● **PROBLEM DESCRIPTION**:
Search the records below for the string "rewrite", and report each line that contains it.

● **RECORDS SHOWN**:
(** The position of frame [f] in its page. *)
Lemma frame_locate f :
  1 <= f < FRAME_MAX ->
  exists i idx, 0 <= i < 2 ^ 19 /\ 1 <= idx <= pg_cap i /\
                f = hash_iZero i + idx /\ walFramePage f = i.
Proof.
  intros Hf. destruct (frame_page_idx f Hf) as [Hi Hx].
  exists (walFramePage f), (f - hash_iZero (walFramePage f)).
  split_and!; (lia || done).
Qed.

Lemma walFramePgno_ok x pgs f :
  wi_view x pgs -> 1 <= f <= zlen pgs -> zlen pgs < FRAME_MAX ->
  walFramePgno x f = frame_of pgs f.
Proof.
  intros Hx Hf Hmax. destruct (frame_locate f) as (i & idx & Hi & Hidx & -> & Hp); [lia|].
  unfold walFramePgno. rewrite Hp.
  destruct (Hx i Hi ltac:(lia)) as (pg & [Hap _] & Hv). rewrite Hap.
  cbn [mbind option_bind]. unfold frame_of.
  destruct (zget_some pgs (hash_iZero i + idx - 1)) as [p Hpg]; [lia|].
  assert ((aPgno pg).[idx - 1] = Some p) as E.
  { apply (hv_pgno _ _ _ Hv). rewrite page_frames_get by lia. rewrite <- Hpg.
    f_equal. lia. }
  rewrite Hpg, <- E. rewrite hash_iZero_eq in * by lia. rewrite pg_cap_eq in Hidx.
  unfold FRAME_MAX in Hmax.
  destruct (Z.eqb_spec i 0) as [->|]; [f_equal; lia|].
  change HASHTABLE_NPAGE_ONE with 4062. change HASHTABLE_NPAGE with 4096.
  rewrite u32_small, u64_small by lia. f_equal.
  symmetry. apply Z.mod_unique_pos with (i - 1); lia.
Qed.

● **EXERCISE SOLUTION**:
  unfold walFramePgno. rewrite Hp.
  destruct (Hx i Hi ltac:(lia)) as (pg & [Hap _] & Hv). rewrite Hap.
  { apply (hv_pgno _ _ _ Hv). rewrite page_frames_get by lia. rewrite <- Hpg.
  rewrite Hpg, <- E. rewrite hash_iZero_eq in * by lia. rewrite pg_cap_eq in Hidx.
  rewrite u32_small, u64_small by lia. f_equal.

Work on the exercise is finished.